[[ Available data, beginning ]]
(** [str.isspace] / regex [\s] on Latin-1. *)
Definition isspace (c : ascii) : bool :=
  let n := code c in
  ((9 <=? n) && (n <=? 13)) || ((28 <=? n) && (n <=? 32))
  || (n =? 133) || (n =? 160).

Definition isdigit09 (c : ascii) : bool :=
  let n := code c in (48 <=? n) && (n <=? 57).

Definition isalpha (c : ascii) : bool :=
  let n := code c in
  ((65 <=? n) && (n <=? 90)) || ((97 <=? n) && (n <=? 122))
  || (n =? 170) || (n =? 181) || (n =? 186)
  || ((192 <=? n) && (n <=? 214)) || ((216 <=? n) && (n <=? 246))
  || ((248 <=? n) && (n <=? 255)).

(** [str.isalnum] per character: letters, digits and the numeric
    characters of Latin-1 (superscripts and vulgar fractions). *)
Definition isalnum_c (c : ascii) : bool :=
  let n := code c in
  isalpha c || isdigit09 c
  || (n =? 178) || (n =? 179) || (n =? 185)
  || ((188 <=? n) && (n <=? 190)).

(** Regex [\w]. *)
Definition isword (c : ascii) : bool := isalnum_c c || (code c =? 95).

Definition ishex (c : ascii) : bool :=
  let n := code c in
  isdigit09 c || ((65 <=? n) && (n <=? 70)) || ((97 <=? n) && (n <=? 102)).

Fixpoint all_chars (p : ascii -> bool) (s : string) : bool :=
  match s with
  | EmptyString => true
  | String c s' => p c && all_chars p s'
  end.

Fixpoint any_char (p : ascii -> bool) (s : string) : bool :=
  match s with
  | EmptyString => false
  | String c s' => p c || any_char p s'
  end.

(** [str.isalnum]: non-empty and every character alphanumeric. *)
Definition isalnum (s : string) : bool :=
  negb (String.eqb s "") && all_chars isalnum_c s.

(** [str.lower] on Latin-1. *)
Definition lower_c (c : ascii) : ascii :=
  let n := code c in
  if ((65 <=? n) && (n <=? 90)) || ((192 <=? n) && (n <=? 222) && negb (n =? 215))
  then chr (n + 32) else c.

(** Upper case of the first character in [str.capitalize]; the three
    Latin-1 letters whose title case leaves Latin-1 (sharp s, micro sign,
    y with diaeresis) are left as they are. *)
Definition upper_c (c : ascii) : ascii :=
  let n := code c in
  if ((97 <=? n) && (n <=? 122)) || ((224 <=? n) && (n <=? 254) && negb (n =? 247))
  then chr (n - 32) else c.
(** Every fragment of a successful run records the number of fragments
    returned, whatever the fragment size. *)
Lemma fragment_loop_totals size total data filename :
  forall (n : nat) (i : Z) (acc res : list Fragment),
    fragment_loop n i size total data filename acc = Ok res ->
    Forall (fun f => TotalFragments f = total) acc ->
    length res = (length acc + n)%nat /\
    Forall (fun f => TotalFragments f = total) res.
Proof.
  induction n as [|n IH]; intros i acc res Hrun Hacc;
    cbn [fragment_loop] in Hrun.
  - injection Hrun as <-. split; [lia|exact Hacc].
  - destruct (slice data _ _) as [fragmentData|]; [|discriminate].
    apply IH in Hrun.
    + destruct Hrun as [Hlen Hall]. split; [|exact Hall].
      rewrite Hlen, length_app. simpl. lia.
    + apply Forall_app. split; [exact Hacc|]. now repeat constructor.
Qed.

Lemma FragmentFile_totals fm filepath fs fragments :
  FragmentFile fm filepath fs = Ok fragments ->
  forall f, In f fragments -> TotalFragments f = len fragments.
Proof.
  intros Hrun. unfold FragmentFile in Hrun.
  destruct (os_Open fs filepath) as [file|]; [|discriminate].
  destruct (io_ReadAll file) as [data|]; [|discriminate].
  destruct (GoInt.div _ _) as [total|]; [|discriminate].
  destruct (total <? 0) eqn:Hneg; [discriminate|].
  apply fragment_loop_totals in Hrun; [|constructor].
  destruct Hrun as [Hlen Hall].
  intros f Hf. rewrite Forall_forall in Hall.
  rewrite (Hall f) by now apply list_elem_of_In.
  unfold len. rewrite Hlen. simpl. lia.
Qed.

(** A strict subset of the fragments of a file (no fragment twice, at
    least one missing) has too few elements for the count test: the call
    fails and writes nothing. *)
Lemma AssembleFile_strict_subset_fails `{SliceSort}
    fm filepath fs fragments sub outputPath fs' :
  FragmentFile fm filepath fs = Ok fragments ->
  NoDup sub ->
  (forall f, In f sub -> In f fragments) ->
  (exists f, In f fragments /\ ~ In f sub) ->
  fs_after (AssembleFile fm sub outputPath fs') = fs' /\
  returned (AssembleFile fm sub outputPath fs')
  = Err (if len sub =? 0 then ErrNoHayFragmentos
         else ErrFragmentosIncompletos (len sub) (len fragments)).
Proof.
  intros Hrun Hnodup Hsub (missing & Hin & Hout).
  assert (Hlt : (length sub < length fragments)%nat).
  { destruct (le_lt_dec (length fragments) (length sub)) as [Hle|Hlt];
      [|exact Hlt].
    exfalso. apply Hout.
    apply (proj1 (NoDup_ListNoDup sub)) in Hnodup.
    exact (List.NoDup_length_incl Hnodup Hle Hsub missing Hin). }
  apply AssembleFile_count_mismatch.
  - intros f Hf. apply (FragmentFile_totals fm filepath fs fragments Hrun).
    now apply Hsub.
  - unfold len. lia.
Qed.

(** C4 (the code departs from it): the index values are never compared
    with 0..N-1. Two copies of fragment 0 of a two-fragment file pass the
    count test, although index 1 is missing and index 0 is duplicated:
    the call returns [nil] and writes the first window twice. *)
Theorem C4_duplicate_index_accepted :
  FragmentFile (NewFragmentManager 4) "in" demo_fs = Ok [demo_f0; demo_f1] /\
  map Index [demo_f0; demo_f0] = [0; 0] /\
  returned (AssembleFile (NewFragmentManager 4) [demo_f0; demo_f0] "out" demo_fs)
    = Ok tt /\
  file_content
    (fs_after (AssembleFile (NewFragmentManager 4) [demo_f0; demo_f0] "out" demo_fs))
    "out" = Some (bytes_of_string "abcdabcd").
Proof. repeat split; vm_compute; reflexivity. Qed.

(** C5 (as amended): [AssembleFile] does not recompute or compare any
    hash. Every non-empty slice whose fragments all carry the slice's
    length as [TotalFragments] is accepted, whatever its [Hash] and [Data]
    fields hold (given an output path at which [os.Create] goes through
    and room on the device): the call returns [nil] and writes the data fields in
    index order. In particular a fragment whose data was changed after
    hashing does not make it fail. *)
Theorem C5_assemble_ignores_hashes `{SliceSort} fm fragments outputPath fs :
  fragments <> [] ->
  (forall f, In f fragments -> TotalFragments f = len fragments) ->
  os_Create fs outputPath <> None ->
  (length (concat (map Data fragments)) <= free_bytes fs)%nat ->
  returned (AssembleFile fm fragments outputPath fs) = Ok tt /\
  file_content (fs_after (AssembleFile fm fragments outputPath fs)) outputPath
  = Some (concat (map Data (sort_Slice Fragment less_index fragments))).
Proof. apply AssembleFile_accepts. Qed.

Lemma C5_assemble_ignores_hashes_witness :
  returned (AssembleFile (NewFragmentManager 4) [demo_f1; demo_tampered]
              "out" demo_fs) = Ok tt /\
  file_content
    (fs_after (AssembleFile (NewFragmentManager 4) [demo_f1; demo_tampered]
                 "out" demo_fs)) "out"
  = Some (concat (map Data
            (sort_Slice Fragment less_index [demo_f1; demo_tampered]))).
Proof.
  apply C5_assemble_ignores_hashes.
  - discriminate.
  - intros f [<-|[<-|[]]]; reflexivity.
  - vm_compute. discriminate.
  - vm_compute. lia.
Defined.

(** C5 as stated fails: the data of fragment 0 is overwritten after
    fragmentation, so its declared hash no longer matches, and the call
    still returns [nil] and writes the overwritten bytes. *)
Lemma C5_mutated_data_accepted :
  Hash demo_tampered <> Hex.encode (Sha256.Sum256 (Data demo_tampered)) /\
  returned (AssembleFile (NewFragmentManager 4) [demo_tampered; demo_f1]
              "out" demo_fs) = Ok tt /\
  file_content
    (fs_after (AssembleFile (NewFragmentManager 4) [demo_tampered; demo_f1]
                 "out" demo_fs)) "out"
  = Some (bytes_of_string "XXXXefgh").
Proof.
  split; [vm_compute; discriminate|].
  split; vm_compute; reflexivity.
Qed.
Lemma deref_null {A : Type} (store : gmap loc (block A)) :
  deref store null = [].
Proof. done. Qed.

(** [kmp_build] does not test what [malloc] returns.  On a pattern of length
    [m >= 1], whichever allocation fails first, the next write through the
    pointer it returned is a write through the null pointer: [state->P = ...]
    for the record, [state->P[0] = P[0]] for the copy, [failure[0] = -1] for
    the table. *)
Theorem kmp_build_unchecked_allocations :
  ∀ (fuel : nat) (h : heap) (pP : loc) (P : list ascii) (m : Z)
    (ok : mallocs),
    1 ≤ m → Z.of_nat (length P) = m → deref (chars h) pP = of_list P →
    ok ≠ all_ok →
    kmp_build fuel ok h pP m
    = Fault (if ok_state ok then if ok_P ok then BufFailure else BufStateP
             else BufState) 0.
Proof.
  intros fuel h pP P m [oks okP okF] Hm <- HP Hok. unfold kmp_build.
  cbn [ok_state ok_P ok_failure].
  destruct oks; [|done]. destruct okP.
  - destruct okF; [done|].
    destruct (alloc_fresh (Z.of_nat (length P)) (chars h))
      as (sP & -> & HsP & HsPdom).
    destruct (deref_cells (chars h) pP) as [HpP HpPdom].
    { rewrite HP. destruct P; [simpl in Hm; lia | done]. }
    assert (sP ≠ pP) as Hne by (intros ->; done).
    rewrite deref_insert_ne, HP, deref_insert_eq by done.
    rewrite Nat2Z.id.
    pose proof (kmp_build_copy_spec P (malloc true (Z.of_nat (length P)))
                  (length P) 0 eq_refl (malloc_length _)) as Hcopy.
    change (kmp_build_copy (of_list P) (length P) 0
              (malloc true (Z.of_nat (length P))) = Ret (of_list P)) in Hcopy.
    rewrite Hcopy. cbn [bind]. unfold alloc. by rewrite deref_null.
  - unfold alloc at 1. rewrite deref_null.
    destruct (Z.to_nat (Z.of_nat (length P))) as [|rounds] eqn:Hrounds; [lia|].
    destruct P as [|c P]; [simpl in Hm; lia|].
    simpl. rewrite HP. done.
Qed.

Lemma kmp_build_unchecked_allocations_witness :
  kmp_build 2 (Mallocs true false true)
    (Heap {[ 1%nat := of_list (chars_of "ab") ]} ∅) 1%nat 2
  = Fault BufStateP 0.
Proof.
  apply (kmp_build_unchecked_allocations 2%nat
           (Heap {[ 1%nat := of_list (chars_of "ab") ]} ∅) 1%nat
           (chars_of "ab") 2 (Mallocs true false true));
    [lia | reflexivity | reflexivity | discriminate].
Defined.

(** With [m = 0], [kmp_build] stops on the write [failure[0] = -1] of
    [kmp_failure], whatever the heap and the pattern pointer, once the record
    of the state is allocated. *)
Theorem kmp_build_empty_pattern :
  ∀ (fuel : nat) (ok : mallocs) (h : heap) (pP : loc),
    ok_state ok = true →
    kmp_build fuel ok h pP 0 = Fault BufFailure 0.
Proof.
  intros fuel [oks okP okF] h pP Hok. simpl in Hok. subst oks.
  unfold kmp_build. cbn [ok_state ok_P ok_failure].
  destruct (alloc okP 0 (chars h)) as [chars1 sP].
  cbn [Z.to_nat kmp_build_copy bind].
  destruct okF.
  - destruct (alloc_fresh 0 (ints h)) as (sF & -> & HsF & _).
    by rewrite deref_insert_eq.
  - unfold alloc. by rewrite deref_null.
Qed.

Lemma kmp_build_empty_pattern_witness :
  kmp_build 0 all_ok (Heap ∅ ∅) null 0 = Fault BufFailure 0.
Proof. apply (kmp_build_empty_pattern 0%nat all_ok (Heap ∅ ∅) null). reflexivity. Defined.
[[ Available data, end ]]
■ Exercise instructions: From the data above, return every line from the line that has "intros fuel h" up to and including the line that has "destruct (Z.to_nat (Z.of_nat", exactly.

■ Result:
  intros fuel h pP P m [oks okP okF] Hm <- HP Hok. unfold kmp_build.
  cbn [ok_state ok_P ok_failure].
  destruct oks; [|done]. destruct okP.
  - destruct okF; [done|].
    destruct (alloc_fresh (Z.of_nat (length P)) (chars h))
      as (sP & -> & HsP & HsPdom).
    destruct (deref_cells (chars h) pP) as [HpP HpPdom].
    { rewrite HP. destruct P; [simpl in Hm; lia | done]. }
    assert (sP ≠ pP) as Hne by (intros ->; done).
    rewrite deref_insert_ne, HP, deref_insert_eq by done.
    rewrite Nat2Z.id.
    pose proof (kmp_build_copy_spec P (malloc true (Z.of_nat (length P)))
                  (length P) 0 eq_refl (malloc_length _)) as Hcopy.
    change (kmp_build_copy (of_list P) (length P) 0
              (malloc true (Z.of_nat (length P))) = Ret (of_list P)) in Hcopy.
    rewrite Hcopy. cbn [bind]. unfold alloc. by rewrite deref_null.
  - unfold alloc at 1. rewrite deref_null.
    destruct (Z.to_nat (Z.of_nat (length P))) as [|rounds] eqn:Hrounds; [lia|].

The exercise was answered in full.